Stored data =
(* ===== verification/Precise.v ===== *)
(** * Precise: exceptions are precise

    An instruction that throws a trap or matches a trigger has changed no
    register, no control and status register and nothing of the processor: the
    handler sees the state before it.  Memory and devices are left out on
    purpose: [store_func] stores before it tests the alignment. *)
From Stdlib Require Import ZArith Lia Bool List String.
From stdpp Require Import base list gmap strings.
From S2P Require Import Prelude Arith Encoding Decode Decoder State Processor Pmp Mmu Csr TrapEntry Macros Base Float Compressed System Fetch Execute InsnRuns.
#[local] Open Scope Z_scope.
#[local] Open Scope word_scope.
#[local] Open Scope record_scope.
#[local] Open Scope monad_scope.

(** What the devices may do to the pending interrupts when they are accessed. *)
Class Drives (S : Type) `{!SimIf S} := {
  drives : Z -> Z -> Prop;
  drives_refl : forall v, drives v v;
  drives_trans : forall u v w, drives u v -> drives v w -> drives u w;
  drives_load : forall s m a n, drives m (mmio_load s m a n).2;
  drives_store : forall s m a bs, drives m (mmio_store s m a bs).2
}.

(** Anything, *)
Definition drives_any (S : Type) `{!SimIf S} : Drives S :=
  Build_Drives S _ (fun _ _ => True) (fun _ => I) (fun _ _ _ _ _ => I) (fun _ _ _ _ => I) (fun _ _ _ _ => I).

(** or nothing but the bits of [dev]. *)
Definition within (dev u v : Z) : Prop := forall i, 0 <= i < 64 -> Z.testbit dev i = false -> Z.testbit v i = Z.testbit u i.
Definition driven_bits (S : Type) `{!SimIf S} (dev : Z) : Prop :=
  (forall (s : S) m a n, within dev m (mmio_load s m a n).2) /\
  (forall (s : S) m a bs, within dev m (mmio_store s m a bs).2).
Lemma within_refl dev v : within dev v v.
Proof. intros i _ _. reflexivity. Qed.
Lemma within_trans dev u v w : within dev u v -> within dev v w -> within dev u w.
Proof. intros H K i Hi D. now rewrite K, H. Qed.
Definition drives_bits (S : Type) `{!SimIf S} (dev : Z) (H : driven_bits S dev) : Drives S :=
  Build_Drives S _ (within dev) (within_refl dev) (within_trans dev) (proj1 H) (proj2 H).

Section Precise.
Context {S : Type} `{!SimIf S, !Drives S}.
#[local] Notation M := (State.M S).
#[local] Notation hart := (State.hart S).

(** The pending interrupts belong to the devices, and [serialized] is the
    simulator's own flag. *)
Definition quiet_step (h h' : hart) : Prop :=
  proc h' = proc h /\ exists v z, drives (mip (st h)) v /\ st h' = (st h) <| mip := v |> <| serialized := z |>.

Definition is_fault (e : exn) : Prop := match e with E_trap _ | E_trigger _ => True | E_wfi | E_abort => False end.

(** [quiet]: changes nothing, however it ends.  [precise]: changes nothing if
    it ends in a fault.  [nofault]: does not end in a fault. *)
Definition quiet {A : Type} (m : M A) : Prop := forall h, quiet_step h (m h).2.
Definition precise {A : Type} (m : M A) : Prop := forall h,
  match (m h).1 with inl e => is_fault e -> quiet_step h (m h).2 | inr _ => True end.
Definition nofault {A : Type} (m : M A) : Prop := forall h,
  match (m h).1 with inl e => ~ is_fault e | inr _ => True end.

Lemma quiet_refl h : quiet_step h h.
Proof. split; [reflexivity|]. exists (mip (st h)), (serialized (st h)). split; [apply drives_refl|now destruct (st h)]. Qed.

Lemma quiet_trans h1 h2 h3 : quiet_step h1 h2 -> quiet_step h2 h3 -> quiet_step h1 h3.
Proof.
  intros [P1 (v1 & z1 & D1 & E1)] [P2 (v2 & z2 & D2 & E2)]. split; [congruence|].
  exists v2, z2. rewrite E2, E1 in *. split; [exact (drives_trans _ _ _ D1 D2)|reflexivity].
Qed.

Section Rules.
Context {A B : Type}.

Lemma quiet_bind (m : M A) (k : A -> M B) : quiet m -> (forall a, quiet (k a)) -> quiet (bind m k).
Proof.
  intros Hm Hk h. specialize (Hm h). unfold bind. destruct (m h) as [[e|a] h']; cbn [snd] in *; [exact Hm|].
  exact (quiet_trans _ _ _ Hm (Hk a h')).
Qed.
Lemma quiet_try (m : M A) (k : exn -> M A) : quiet m -> (forall e, quiet (k e)) -> quiet (try_catch m k).
Proof.
  intros Hm Hk h. specialize (Hm h). unfold try_catch. destruct (m h) as [[e|a] h']; cbn [snd] in *; [|exact Hm].
  exact (quiet_trans _ _ _ Hm (Hk e h')).
Qed.
Lemma quiet_ret (a : A) : quiet (ret a).
Proof. intros h. apply quiet_refl. Qed.
Lemma quiet_throw (e : exn) : quiet (throw (A := A) e).
Proof. intros h. apply quiet_refl. Qed.
Lemma quiet_gets (f : hart -> A) : quiet (gets f).
Proof. intros h. apply quiet_refl. Qed.
Lemma quiet_when (c : bool) (m : M unit) : quiet m -> quiet (when c m).
Proof. intros H. destruct c; [exact H|]. intros h. apply quiet_refl. Qed.
Lemma quiet_mmu (f : hart -> mmu_t -> mmu_t) : quiet (modify (fun h => h <| mmu ::= f h |>)).
Proof. intros h. exact (quiet_refl h). Qed.
Lemma quiet_sim (f : hart -> S -> S) : quiet (modify (fun h => h <| sim ::= f h |>)).
Proof. intros h. exact (quiet_refl h). Qed.

Lemma quiet_precise (m : M A) : quiet m -> precise m.
Proof. intros H h. specialize (H h). now destruct (m h) as [[e|a] h']. Qed.
Lemma nofault_precise (m : M A) : nofault m -> precise m.
Proof. intros H h. specialize (H h). destruct (m h) as [[e|a] h']; cbn [fst snd] in *; [contradiction|exact I]. Qed.

Lemma precise_bind_quiet (m : M A) (k : A -> M B) : quiet m -> (forall a, precise (k a)) -> precise (bind m k).
Proof.
  intros Hm Hk h. specialize (Hm h). unfold bind. destruct (m h) as [[e|a] h']; cbn [fst snd] in *; [auto|].
  specialize (Hk a h'). destruct (k a h') as [[e|b] h'']; cbn [fst snd] in *; [|exact I].
  intros F. exact (quiet_trans _ _ _ Hm (Hk F)).
Qed.
Lemma precise_bind_last (m : M A) (k : A -> M B) : precise m -> (forall a, nofault (k a)) -> precise (bind m k).
Proof.
  intros Hm Hk h. specialize (Hm h). unfold bind. destruct (m h) as [[e|a] h']; cbn [fst snd] in *; [exact Hm|].
  specialize (Hk a h'). destruct (k a h') as [[e|b] h'']; cbn [fst snd] in *; [contradiction|exact I].
Qed.

Lemma nofault_bind (m : M A) (k : A -> M B) : nofault m -> (forall a, nofault (k a)) -> nofault (bind m k).
Proof.
  intros Hm Hk h. specialize (Hm h). unfold bind. destruct (m h) as [[e|a] h']; cbn [fst snd] in *; [exact Hm|].
  apply Hk.
Qed.
Lemma nofault_ret (a : A) : nofault (ret a).
Proof. intros h. exact I. Qed.
Lemma nofault_throw (e : exn) : ~ is_fault e -> nofault (throw (A := A) e).
Proof. intros H h. exact H. Qed.
Lemma nofault_gets (f : hart -> A) : nofault (gets f).
Proof. intros h. exact I. Qed.
Lemma nofault_modify f : nofault (modify (S := S) f).
Proof. intros h. exact I. Qed.
Lemma nofault_when (c : bool) (m : M unit) : nofault m -> nofault (when c m).
Proof. intros H. destruct c; [exact H|]. intros h. exact I. Qed.
End Rules.

End Precise.

Create HintDb quiet.
#[export] Hint Resolve quiet_ret quiet_throw quiet_gets quiet_mmu quiet_sim : quiet.

(** Walk through a quiet computation. *)
Ltac quiet_step_tac :=
  lazymatch goal with
  | |- quiet (bind _ _) => apply quiet_bind; [|intros ?]
  | |- quiet (try_catch _ _) => apply quiet_try; [|intros ?]
  | |- quiet (if ?c then _ else _) => destruct c
  | |- quiet (let _ := _ in _) => cbv zeta
  | |- quiet (when _ _) => apply quiet_when
  | |- quiet (throw_trap _) => apply quiet_throw
  | |- quiet (match ?x with _ => _ end) => destruct x
  | |- quiet (modify (fun h => h <| sim ::= _ |>)) => exact (quiet_sim (fun h => _))
  | |- quiet (modify (fun h => h <| mmu ::= _ |>)) => exact (quiet_mmu (fun h => _))
  | |- quiet _ => solve [auto with quiet]
  end.
Ltac quiet_tac := repeat quiet_step_tac.

Section Memory.
Context {S : Type} `{!SimIf S, !Drives S}.
#[local] Notation hart := (State.hart S).

Lemma quiet_lift f : quiet (lift (S := S) f).
Proof. intros h. apply quiet_refl. Qed.
Lemma quiet_flush_icache : quiet (flush_icache (S := S)).
Proof. apply (quiet_mmu (fun _ => _)). Qed.
#[local] Hint Resolve quiet_lift quiet_flush_icache : quiet.
Lemma quiet_flush_tlb : quiet (flush_tlb (S := S)).
Proof. unfold flush_tlb. quiet_tac. Qed.
Lemma quiet_set_mip (h : hart) sm v : drives (mip (st h)) v ->
  quiet_step h (h <| sim := sm |> <| st ::= fun s => s <| mip := v |> |>).
Proof.
  intros D. split; [reflexivity|]. exists v, (serialized (st h)). split; [exact D|].
  destruct h as [s p m sm0 fe]. now destruct s.
Qed.
Lemma quiet_mmio_load addr n : quiet (mmu_mmio_load (S := S) addr n).
Proof.
  intros h. unfold mmu_mmio_load. destruct (negb _); [apply quiet_refl|].
  pose proof (drives_load (sim h) (mip (st h)) addr n) as D.
  destruct (mmio_load _ _ _ _) as [[r sm] v]. now apply quiet_set_mip.
Qed.
Lemma quiet_mmio_store addr bytes : quiet (mmu_mmio_store (S := S) addr bytes).
Proof.
  intros h. unfold mmu_mmio_store. destruct (negb _); [apply quiet_refl|].
  pose proof (drives_store (sim h) (mip (st h)) addr bytes) as D.
  destruct (mmio_store _ _ _ _) as [[r sm] v]. now apply quiet_set_mip.
Qed.
Lemma quiet_refill_tlb vaddr paddr host type : quiet (refill_tlb (S := S) vaddr paddr host type).
Proof.
  intros h. unfold refill_tlb. destruct (pmp_homogeneous _ _ _ _); [|apply quiet_refl].
  destruct (refill_tlb_mmu _ _ _ _ _ _) as [m e]. exact (quiet_refl h).
Qed.
Lemma quiet_trigger_exception op addr data : quiet (trigger_exception (S := S) op addr data).
Proof. intros h. unfold trigger_exception. repeat destruct (_ : bool); apply quiet_refl. Qed.
#[local] Hint Resolve quiet_flush_tlb quiet_mmio_load quiet_mmio_store quiet_refill_tlb quiet_trigger_exception : quiet.
Lemma quiet_check_trigger op addr data : quiet (check_trigger (S := S) op addr data).
Proof. unfold check_trigger. quiet_tac. Qed.
#[local] Hint Resolve quiet_check_trigger : quiet.
Lemma quiet_load_slow_path addr len fl : quiet (load_slow_path (S := S) addr len fl).
Proof. unfold load_slow_path. quiet_tac. Qed.
Lemma quiet_store_slow_path addr bytes fl : quiet (store_slow_path (S := S) addr bytes fl).
Proof. unfold store_slow_path. quiet_tac. Qed.
#[local] Hint Resolve quiet_load_slow_path quiet_store_slow_path : quiet.
Lemma quiet_load_func size cast fl addr : quiet (load_func (S := S) size cast fl addr).
Proof. unfold load_func. quiet_tac. Qed.
Lemma quiet_store_func size fl addr val : quiet (store_func (S := S) size fl addr val).
Proof. unfold store_func. quiet_tac. Qed.
#[local] Hint Resolve quiet_load_func quiet_store_func : quiet.
Lemma quiet_amo_func size addr f : quiet (amo_func (S := S) size addr f).
Proof. unfold amo_func, amo_catch. quiet_tac. Qed.
Lemma quiet_yield : quiet (yield_load_reservation (S := S)).
Proof. unfold yield_load_reservation. quiet_tac. Qed.
Lemma quiet_acquire vaddr : quiet (acquire_load_reservation (S := S) vaddr).
Proof. unfold acquire_load_reservation. quiet_tac. Qed.
Lemma quiet_check vaddr size : quiet (check_load_reservation (S := S) vaddr size).
Proof. unfold check_load_reservation. quiet_tac. Qed.
End Memory.

(** ** CSR writes

    [set_csr] throws, if at all, before it changes anything. *)
#[export] Hint Resolve quiet_lift quiet_flush_icache quiet_flush_tlb quiet_check_trigger quiet_load_func
  quiet_store_func quiet_amo_func quiet_yield quiet_acquire quiet_check : quiet.

Ltac nofault_step :=
  lazymatch goal with
  | |- nofault (bind _ _) => apply nofault_bind; [|intros ?]
  | |- nofault (ret _) => apply nofault_ret
  | |- nofault (throw _) => apply nofault_throw; exact (fun x => x)
  | |- nofault (gets _) => apply nofault_gets
  | |- nofault (modify _) => apply nofault_modify
  | |- nofault (upd _) => apply nofault_modify
  | |- nofault (upd_proc _) => apply nofault_modify
  | |- nofault (when _ _) => apply nofault_when
  | |- nofault (let _ := _ in _) => cbv zeta
  | |- nofault (if ?c then _ else _) => destruct c
  | |- nofault (match ?x with _ => _ end) => destruct x
  | |- nofault (flush_tlb) => unfold flush_tlb
  | |- nofault (flush_icache) => apply nofault_modify
  | |- nofault (trigger_updated) => unfold trigger_updated
  | |- nofault _ => solve [auto with nofault]
  end.
Create HintDb nofault.
Ltac nofault_tac := repeat nofault_step.

(** A prefix that is quiet, one step that may fault but is precise, and a rest
    that does not fault. *)
Create HintDb precise.
Ltac precise_step :=
  lazymatch goal with
  | |- precise (bind _ _) =>
    first [ apply precise_bind_quiet; [solve [quiet_tac]|intros ?]
          | apply precise_bind_last; [solve [auto with precise]|intros ?; nofault_tac]
          | apply nofault_precise; solve [nofault_tac] ]
  | |- precise (if ?c then _ else _) => destruct c
  | |- precise (let _ := _ in _) => cbv zeta
  | |- precise _ => first [ apply quiet_precise; solve [quiet_tac] | apply nofault_precise; solve [nofault_tac] ]
  end.
Ltac precise_tac := repeat precise_step.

WORK ORDER = Write out, from the lines above, only those from the line with "Lemma quiet_flush_icache : quiet" to the line with "Proof. unfold flush_tlb. quiet_tac. Qed.", exactly as given, including the first and the last.

WRITTEN SOLUTION =
Lemma quiet_flush_icache : quiet (flush_icache (S := S)).
Proof. apply (quiet_mmu (fun _ => _)). Qed.
#[local] Hint Resolve quiet_lift quiet_flush_icache : quiet.
Lemma quiet_flush_tlb : quiet (flush_tlb (S := S)).
Proof. unfold flush_tlb. quiet_tac. Qed.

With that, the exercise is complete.